## Task requirements
The answer must consist only of the lines from the line with "assert (same_mem s" to the line with "intros _ ? [= ->] _.", both included, exactly as they stand below.

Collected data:
*** Block opens ***

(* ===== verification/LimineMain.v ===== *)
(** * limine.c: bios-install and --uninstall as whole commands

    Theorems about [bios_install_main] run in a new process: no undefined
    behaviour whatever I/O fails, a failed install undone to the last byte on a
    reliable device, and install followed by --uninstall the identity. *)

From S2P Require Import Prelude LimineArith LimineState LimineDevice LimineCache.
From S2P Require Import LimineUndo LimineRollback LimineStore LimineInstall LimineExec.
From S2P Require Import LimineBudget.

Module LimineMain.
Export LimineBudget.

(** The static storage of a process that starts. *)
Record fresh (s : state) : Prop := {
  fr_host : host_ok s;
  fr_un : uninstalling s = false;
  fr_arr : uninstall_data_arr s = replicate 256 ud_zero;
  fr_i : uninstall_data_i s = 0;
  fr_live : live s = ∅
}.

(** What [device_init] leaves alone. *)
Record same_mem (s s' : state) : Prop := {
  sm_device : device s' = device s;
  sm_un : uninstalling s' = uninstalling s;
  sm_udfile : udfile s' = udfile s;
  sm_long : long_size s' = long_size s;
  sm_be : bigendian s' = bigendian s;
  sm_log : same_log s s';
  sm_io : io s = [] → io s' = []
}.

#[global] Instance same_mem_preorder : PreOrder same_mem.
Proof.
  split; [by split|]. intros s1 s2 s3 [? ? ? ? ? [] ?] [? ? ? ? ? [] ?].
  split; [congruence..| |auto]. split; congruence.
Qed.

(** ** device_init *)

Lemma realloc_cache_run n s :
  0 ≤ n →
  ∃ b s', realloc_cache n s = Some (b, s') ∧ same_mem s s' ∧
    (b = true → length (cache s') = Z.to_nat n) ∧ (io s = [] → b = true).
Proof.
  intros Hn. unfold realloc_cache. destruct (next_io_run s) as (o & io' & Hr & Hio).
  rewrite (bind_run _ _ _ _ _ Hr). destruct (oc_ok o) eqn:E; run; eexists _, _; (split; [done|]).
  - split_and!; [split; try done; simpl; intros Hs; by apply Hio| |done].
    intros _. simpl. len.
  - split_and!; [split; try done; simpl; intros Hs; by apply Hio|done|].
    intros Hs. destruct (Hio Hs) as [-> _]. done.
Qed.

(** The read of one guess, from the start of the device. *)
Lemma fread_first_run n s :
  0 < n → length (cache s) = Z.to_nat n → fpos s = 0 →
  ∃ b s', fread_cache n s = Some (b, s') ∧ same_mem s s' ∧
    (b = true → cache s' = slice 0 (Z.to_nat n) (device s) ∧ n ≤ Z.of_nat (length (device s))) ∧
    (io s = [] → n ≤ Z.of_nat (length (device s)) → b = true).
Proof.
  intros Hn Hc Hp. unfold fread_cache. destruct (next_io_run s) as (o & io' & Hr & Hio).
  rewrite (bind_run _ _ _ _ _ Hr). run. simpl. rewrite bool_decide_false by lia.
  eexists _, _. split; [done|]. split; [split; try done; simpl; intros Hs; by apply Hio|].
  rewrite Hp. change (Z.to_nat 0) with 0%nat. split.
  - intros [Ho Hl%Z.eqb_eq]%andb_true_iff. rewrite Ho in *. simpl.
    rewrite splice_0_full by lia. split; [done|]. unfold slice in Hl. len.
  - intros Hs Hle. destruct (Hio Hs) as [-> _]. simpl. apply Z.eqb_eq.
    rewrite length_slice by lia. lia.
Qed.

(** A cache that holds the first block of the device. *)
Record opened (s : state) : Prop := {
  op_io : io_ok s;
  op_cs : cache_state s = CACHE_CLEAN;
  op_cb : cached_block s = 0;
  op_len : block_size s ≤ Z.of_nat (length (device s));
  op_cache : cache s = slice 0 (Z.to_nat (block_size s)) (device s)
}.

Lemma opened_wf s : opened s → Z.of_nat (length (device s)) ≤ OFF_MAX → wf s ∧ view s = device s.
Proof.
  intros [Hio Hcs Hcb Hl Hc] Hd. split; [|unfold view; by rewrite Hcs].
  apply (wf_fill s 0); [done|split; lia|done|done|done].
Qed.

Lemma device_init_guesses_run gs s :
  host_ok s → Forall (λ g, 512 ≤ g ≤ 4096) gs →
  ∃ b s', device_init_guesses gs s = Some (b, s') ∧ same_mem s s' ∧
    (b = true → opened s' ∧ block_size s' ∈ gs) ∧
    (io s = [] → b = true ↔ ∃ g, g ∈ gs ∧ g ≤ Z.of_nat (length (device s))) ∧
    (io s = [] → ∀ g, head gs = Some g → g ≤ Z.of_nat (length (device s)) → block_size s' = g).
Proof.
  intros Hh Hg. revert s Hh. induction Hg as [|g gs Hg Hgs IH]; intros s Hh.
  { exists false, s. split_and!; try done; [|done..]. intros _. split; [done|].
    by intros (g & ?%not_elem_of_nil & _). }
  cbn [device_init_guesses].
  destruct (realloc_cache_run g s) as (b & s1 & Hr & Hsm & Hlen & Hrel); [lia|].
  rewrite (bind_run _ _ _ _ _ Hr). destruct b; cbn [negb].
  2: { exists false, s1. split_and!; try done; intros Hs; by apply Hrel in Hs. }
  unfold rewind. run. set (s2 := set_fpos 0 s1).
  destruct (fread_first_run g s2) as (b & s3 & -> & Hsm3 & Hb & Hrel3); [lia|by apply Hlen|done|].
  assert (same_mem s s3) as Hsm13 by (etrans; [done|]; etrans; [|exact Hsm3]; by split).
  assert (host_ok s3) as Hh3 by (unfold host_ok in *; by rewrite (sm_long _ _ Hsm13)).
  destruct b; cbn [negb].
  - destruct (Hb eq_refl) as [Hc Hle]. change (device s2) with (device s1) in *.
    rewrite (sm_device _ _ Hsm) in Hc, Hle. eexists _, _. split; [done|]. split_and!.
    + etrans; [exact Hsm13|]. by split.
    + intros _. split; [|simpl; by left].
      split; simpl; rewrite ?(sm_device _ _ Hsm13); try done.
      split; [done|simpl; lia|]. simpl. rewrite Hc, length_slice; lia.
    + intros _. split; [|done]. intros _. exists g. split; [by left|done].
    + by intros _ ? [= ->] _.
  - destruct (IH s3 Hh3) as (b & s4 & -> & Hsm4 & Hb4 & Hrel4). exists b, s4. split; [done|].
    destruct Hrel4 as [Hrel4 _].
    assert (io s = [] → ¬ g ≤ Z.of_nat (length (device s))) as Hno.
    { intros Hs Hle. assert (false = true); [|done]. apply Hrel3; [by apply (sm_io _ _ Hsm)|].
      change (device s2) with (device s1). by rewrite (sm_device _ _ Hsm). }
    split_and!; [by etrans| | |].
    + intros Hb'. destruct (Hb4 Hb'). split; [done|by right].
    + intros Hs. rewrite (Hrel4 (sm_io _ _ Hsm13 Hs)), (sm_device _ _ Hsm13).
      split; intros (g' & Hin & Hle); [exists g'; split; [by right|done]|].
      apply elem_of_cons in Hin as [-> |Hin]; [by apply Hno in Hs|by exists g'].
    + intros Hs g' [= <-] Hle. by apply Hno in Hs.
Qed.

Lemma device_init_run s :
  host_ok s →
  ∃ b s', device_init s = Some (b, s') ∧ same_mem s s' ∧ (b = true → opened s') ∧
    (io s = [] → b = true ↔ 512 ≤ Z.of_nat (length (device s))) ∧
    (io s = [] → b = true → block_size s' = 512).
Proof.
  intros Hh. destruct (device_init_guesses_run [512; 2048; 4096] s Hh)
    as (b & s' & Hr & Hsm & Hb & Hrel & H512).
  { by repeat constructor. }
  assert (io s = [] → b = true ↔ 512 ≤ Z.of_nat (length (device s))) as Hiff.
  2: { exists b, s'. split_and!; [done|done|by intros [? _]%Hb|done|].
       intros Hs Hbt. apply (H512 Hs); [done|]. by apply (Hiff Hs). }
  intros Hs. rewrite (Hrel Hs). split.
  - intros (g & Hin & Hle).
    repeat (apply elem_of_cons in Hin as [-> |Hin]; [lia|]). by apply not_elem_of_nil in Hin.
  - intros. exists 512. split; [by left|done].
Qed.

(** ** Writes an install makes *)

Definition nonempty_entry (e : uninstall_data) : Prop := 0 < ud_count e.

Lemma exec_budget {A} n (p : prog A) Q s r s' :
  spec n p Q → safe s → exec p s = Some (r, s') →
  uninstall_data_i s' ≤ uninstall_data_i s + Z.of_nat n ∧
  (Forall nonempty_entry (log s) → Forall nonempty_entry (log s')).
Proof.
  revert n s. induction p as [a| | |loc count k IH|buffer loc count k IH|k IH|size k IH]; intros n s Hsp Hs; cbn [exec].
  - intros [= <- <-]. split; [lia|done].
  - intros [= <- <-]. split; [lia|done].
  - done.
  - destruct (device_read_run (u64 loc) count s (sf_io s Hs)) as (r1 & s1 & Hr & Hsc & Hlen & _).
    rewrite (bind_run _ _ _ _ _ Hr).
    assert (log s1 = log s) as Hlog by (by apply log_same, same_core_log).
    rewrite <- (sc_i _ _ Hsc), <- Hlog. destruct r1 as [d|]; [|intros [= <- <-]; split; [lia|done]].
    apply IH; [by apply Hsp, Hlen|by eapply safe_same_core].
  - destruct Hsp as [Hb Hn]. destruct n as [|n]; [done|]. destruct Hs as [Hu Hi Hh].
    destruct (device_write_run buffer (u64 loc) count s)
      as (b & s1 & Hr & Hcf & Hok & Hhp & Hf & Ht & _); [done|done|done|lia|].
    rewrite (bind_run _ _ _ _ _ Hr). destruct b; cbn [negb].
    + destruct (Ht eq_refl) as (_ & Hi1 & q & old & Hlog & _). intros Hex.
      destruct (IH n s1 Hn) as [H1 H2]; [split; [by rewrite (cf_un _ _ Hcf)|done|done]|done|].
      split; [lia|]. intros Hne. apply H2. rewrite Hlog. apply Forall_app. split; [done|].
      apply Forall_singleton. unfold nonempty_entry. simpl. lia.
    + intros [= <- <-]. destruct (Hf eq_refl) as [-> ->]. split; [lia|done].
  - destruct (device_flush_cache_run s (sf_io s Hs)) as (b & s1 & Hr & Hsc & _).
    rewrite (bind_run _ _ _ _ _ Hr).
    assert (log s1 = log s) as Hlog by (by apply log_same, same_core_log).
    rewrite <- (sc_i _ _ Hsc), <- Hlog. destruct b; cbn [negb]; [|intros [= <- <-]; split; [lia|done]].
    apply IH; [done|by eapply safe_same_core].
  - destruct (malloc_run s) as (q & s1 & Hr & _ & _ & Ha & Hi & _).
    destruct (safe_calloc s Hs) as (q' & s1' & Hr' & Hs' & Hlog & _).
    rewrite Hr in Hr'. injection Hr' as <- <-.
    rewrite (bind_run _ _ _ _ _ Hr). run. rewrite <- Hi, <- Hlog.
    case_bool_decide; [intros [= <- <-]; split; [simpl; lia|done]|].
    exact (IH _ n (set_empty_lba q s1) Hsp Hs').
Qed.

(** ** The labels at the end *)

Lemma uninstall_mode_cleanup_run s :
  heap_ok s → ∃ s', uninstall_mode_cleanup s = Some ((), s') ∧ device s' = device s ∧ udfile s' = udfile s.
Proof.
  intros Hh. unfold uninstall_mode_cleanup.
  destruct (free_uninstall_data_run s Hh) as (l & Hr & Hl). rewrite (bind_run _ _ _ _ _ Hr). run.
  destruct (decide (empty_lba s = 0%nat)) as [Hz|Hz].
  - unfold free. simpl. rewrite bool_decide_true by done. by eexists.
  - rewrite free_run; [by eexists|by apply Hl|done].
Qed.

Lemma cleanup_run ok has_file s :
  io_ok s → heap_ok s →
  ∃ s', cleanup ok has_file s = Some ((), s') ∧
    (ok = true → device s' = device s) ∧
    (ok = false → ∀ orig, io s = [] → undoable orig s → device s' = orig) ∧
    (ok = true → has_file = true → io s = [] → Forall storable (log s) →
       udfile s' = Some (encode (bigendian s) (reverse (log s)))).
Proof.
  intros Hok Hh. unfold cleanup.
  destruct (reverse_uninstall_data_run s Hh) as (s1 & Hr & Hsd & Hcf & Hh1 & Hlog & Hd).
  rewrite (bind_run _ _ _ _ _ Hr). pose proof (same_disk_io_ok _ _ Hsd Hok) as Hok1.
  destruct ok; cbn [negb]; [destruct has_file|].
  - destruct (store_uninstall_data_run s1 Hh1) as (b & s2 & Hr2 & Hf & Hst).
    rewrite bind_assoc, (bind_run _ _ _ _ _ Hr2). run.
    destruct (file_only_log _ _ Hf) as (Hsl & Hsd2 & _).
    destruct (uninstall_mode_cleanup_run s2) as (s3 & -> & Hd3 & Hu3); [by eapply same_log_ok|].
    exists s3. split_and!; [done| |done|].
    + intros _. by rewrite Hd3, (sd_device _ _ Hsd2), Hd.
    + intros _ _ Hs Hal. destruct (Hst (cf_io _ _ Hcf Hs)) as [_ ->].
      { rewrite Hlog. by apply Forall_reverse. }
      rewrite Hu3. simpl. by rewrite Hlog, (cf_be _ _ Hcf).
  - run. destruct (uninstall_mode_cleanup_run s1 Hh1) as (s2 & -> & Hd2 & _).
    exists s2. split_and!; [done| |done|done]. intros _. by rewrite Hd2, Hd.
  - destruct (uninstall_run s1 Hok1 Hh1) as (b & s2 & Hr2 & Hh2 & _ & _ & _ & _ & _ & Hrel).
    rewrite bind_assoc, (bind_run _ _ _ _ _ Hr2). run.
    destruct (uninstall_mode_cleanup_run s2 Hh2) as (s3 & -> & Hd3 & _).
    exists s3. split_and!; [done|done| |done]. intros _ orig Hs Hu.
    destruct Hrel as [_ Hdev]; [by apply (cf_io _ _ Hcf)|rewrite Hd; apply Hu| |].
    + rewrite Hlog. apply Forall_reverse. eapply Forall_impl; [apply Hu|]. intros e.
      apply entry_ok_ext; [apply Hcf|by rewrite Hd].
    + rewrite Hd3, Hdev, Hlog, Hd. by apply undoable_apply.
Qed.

*** Block closes ***

## Answer
  assert (same_mem s s3) as Hsm13 by (etrans; [done|]; etrans; [|exact Hsm3]; by split).
  assert (host_ok s3) as Hh3 by (unfold host_ok in *; by rewrite (sm_long _ _ Hsm13)).
  destruct b; cbn [negb].
  - destruct (Hb eq_refl) as [Hc Hle]. change (device s2) with (device s1) in *.
    rewrite (sm_device _ _ Hsm) in Hc, Hle. eexists _, _. split; [done|]. split_and!.
    + etrans; [exact Hsm13|]. by split.
    + intros _. split; [|simpl; by left].
      split; simpl; rewrite ?(sm_device _ _ Hsm13); try done.
      split; [done|simpl; lia|]. simpl. rewrite Hc, length_slice; lia.
    + intros _. split; [|done]. intros _. exists g. split; [by left|done].
    + by intros _ ? [= ->] _.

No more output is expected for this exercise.